Tungsten is a metal with very attractive properties: It is corrosion-resistant and as heavy as gold. In the form of tungsten carbide, it is as hard as diamond. And it has the highest melting point of all metals, 3,422 degrees Celsius. However, the metal is highly brittle at room temperature. Due to its properties, tungsten is difficult to process using conventional methods. Processing is expensive and time-consuming. An alternative is 3D printing that allows to produce tungsten components that require hardly any finishing. “At the moment, we are working on the additive manufacture of tungsten components by electron beam melting, EBM for short,” says Dr. Steffen Antusch from the Institute for Applied Materials – Materials Science and Engineering (IAM-WK) of KIT. The team succeeded in adapting the EBM process to tungsten. Having developed specific process parameters, 3D printing of tungsten components is now possible. “This metal can be applied in many areas. Thanks to its special properties, it is ideally suited for high-temperature applications in energy and light technologies, aerospace industry, and medical engineering. It is indispensable in modern high-tech industry,” says Alexander Klein, IAM-WK.

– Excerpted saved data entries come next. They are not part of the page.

(** A claim, once its slot is reserved. *)
Lemma claim_sim d i r t h wk :
  db_ok d -> jobs d !! i = Some r -> status r = Queued ->
  has_slot (abs d) (concurrency_key r) ->
  sim d {| jobs := <[i := hand_off t h wk r]> (jobs d);
           counters := shift (concurrency_key r) 1 (counters d) |}.
Proof.
  intros Hd Hi Hs Hslot. apply sim_put; try done.
  - apply row_ok_hand_off. by eapply rows_ok.
  - by left.
  - unfold has_status. by rewrite Hs.
  - by apply step_of_claim.
Qed.

Lemma has_slot_counter d k c : db_ok d -> counters d !! k = Some c ->
  active_count c < counter_cap c -> has_slot (abs d) (Some k).
Proof.
  intros Hd Hc Hlt. exists (counter_cap c). cbn. rewrite lookup_fmap, Hc.
  split; [done|]. by rewrite <- (counts_ok _ Hd k c Hc).
Qed.

Lemma reserve_key_Ok key w b w' : db_ok (db w) ->
  match key with Some k => _reserveConcurrency k | None => mret true end w = (Ok b, w') ->
  if b then has_slot (abs (db w)) key /\ db w' = set_counters (shift key 1) (db w)
  else db w' = db w.
Proof.
  intros Hd H. destruct key as [k|].
  - apply reserve_Ok in H. destruct b; [|by destruct H as [-> _]].
    destruct H as (c & Hc & Hlt & ->). split; [by eapply has_slot_counter|done].
  - st_inv. cbn. split; [done|]. unfold set_counters. by rewrite database_eta.
Qed.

Pre-heating Enables Processing of Brittle Materials
EBM is an additive manufacturing method. Electrons accelerated under vacuum selectively melt metal powder and, in this way, produce a 3D component in an additive way, that is layer by layer. The big advantage of this method consists in the energy source used, the electron beam. It is used to pre-heat the metal powder and the carrier plate prior to melting, as a result of which deformation and inherent stress are reduced. It is possible to process materials that easily break at room temperature and can be deformed at high temperature.
However, the materials used must be electrically conductive. Hence, the process is not suited for ceramic materials, as EBM is based on the principle of electric charging.
Lightweight Titanium Components for KA-RaceIng
Originally, EBM was developed to process titanium alloys and materials needing higher process temperatures. So far, EBM has been used to produce lightweight titanium components for KIT’s KA-RaceIng formula student project.
Under research programs of the Helmholtz Association and EUROfusion, the European Fusion Programme, IAM-WK studies materials and processes for future high-temperature applications in the area of fusion energy or medical engineering.